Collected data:
·····
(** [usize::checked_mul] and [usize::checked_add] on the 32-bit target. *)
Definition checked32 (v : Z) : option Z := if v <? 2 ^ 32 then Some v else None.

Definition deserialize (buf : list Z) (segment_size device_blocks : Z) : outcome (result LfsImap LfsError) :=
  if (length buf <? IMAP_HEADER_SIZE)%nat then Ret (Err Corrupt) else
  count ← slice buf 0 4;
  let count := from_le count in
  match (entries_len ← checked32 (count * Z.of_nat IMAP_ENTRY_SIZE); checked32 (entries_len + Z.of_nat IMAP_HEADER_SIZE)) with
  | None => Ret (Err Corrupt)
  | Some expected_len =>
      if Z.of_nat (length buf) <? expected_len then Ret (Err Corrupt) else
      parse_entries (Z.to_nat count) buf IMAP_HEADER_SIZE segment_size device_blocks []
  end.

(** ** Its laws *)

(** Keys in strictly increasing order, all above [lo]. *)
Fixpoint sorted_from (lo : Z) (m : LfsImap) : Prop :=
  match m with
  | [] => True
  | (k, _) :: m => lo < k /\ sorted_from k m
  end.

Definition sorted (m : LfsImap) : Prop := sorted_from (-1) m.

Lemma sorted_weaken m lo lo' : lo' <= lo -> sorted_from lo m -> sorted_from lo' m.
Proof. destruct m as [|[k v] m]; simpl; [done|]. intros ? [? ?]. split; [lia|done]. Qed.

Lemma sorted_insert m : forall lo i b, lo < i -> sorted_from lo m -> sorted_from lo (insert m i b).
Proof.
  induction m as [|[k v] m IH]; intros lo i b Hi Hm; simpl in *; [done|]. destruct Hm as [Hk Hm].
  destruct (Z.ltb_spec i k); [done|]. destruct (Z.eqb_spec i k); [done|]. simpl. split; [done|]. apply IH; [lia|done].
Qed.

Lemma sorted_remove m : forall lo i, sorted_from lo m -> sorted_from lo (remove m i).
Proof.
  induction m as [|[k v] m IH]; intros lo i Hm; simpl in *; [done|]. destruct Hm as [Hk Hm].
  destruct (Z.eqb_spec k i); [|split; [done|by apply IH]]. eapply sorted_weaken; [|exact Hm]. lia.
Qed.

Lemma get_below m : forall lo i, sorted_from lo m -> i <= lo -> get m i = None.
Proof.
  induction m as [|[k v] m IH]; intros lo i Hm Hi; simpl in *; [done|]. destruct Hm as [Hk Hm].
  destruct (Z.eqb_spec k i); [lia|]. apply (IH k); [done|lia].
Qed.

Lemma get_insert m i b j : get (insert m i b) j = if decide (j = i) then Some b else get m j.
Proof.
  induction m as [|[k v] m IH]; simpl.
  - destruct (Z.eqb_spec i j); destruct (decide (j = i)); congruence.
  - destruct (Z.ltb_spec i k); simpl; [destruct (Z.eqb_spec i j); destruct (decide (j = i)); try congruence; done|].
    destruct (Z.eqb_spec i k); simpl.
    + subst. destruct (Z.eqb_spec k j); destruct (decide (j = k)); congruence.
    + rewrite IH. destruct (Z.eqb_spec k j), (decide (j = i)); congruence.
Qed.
·····
Try it: List all lines above in which the string "done" appears.

Exercise answer:
Proof. destruct m as [|[k v] m]; simpl; [done|]. intros ? [? ?]. split; [lia|done]. Qed.
  induction m as [|[k v] m IH]; intros lo i b Hi Hm; simpl in *; [done|]. destruct Hm as [Hk Hm].
  destruct (Z.ltb_spec i k); [done|]. destruct (Z.eqb_spec i k); [done|]. simpl. split; [done|]. apply IH; [lia|done].
  induction m as [|[k v] m IH]; intros lo i Hm; simpl in *; [done|]. destruct Hm as [Hk Hm].
  destruct (Z.eqb_spec k i); [|split; [done|by apply IH]]. eapply sorted_weaken; [|exact Hm]. lia.
  induction m as [|[k v] m IH]; intros lo i Hm Hi; simpl in *; [done|]. destruct Hm as [Hk Hm].
  destruct (Z.eqb_spec k i); [lia|]. apply (IH k); [done|lia].
  - destruct (Z.ltb_spec i k); simpl; [destruct (Z.eqb_spec i j); destruct (decide (j = i)); try congruence; done|].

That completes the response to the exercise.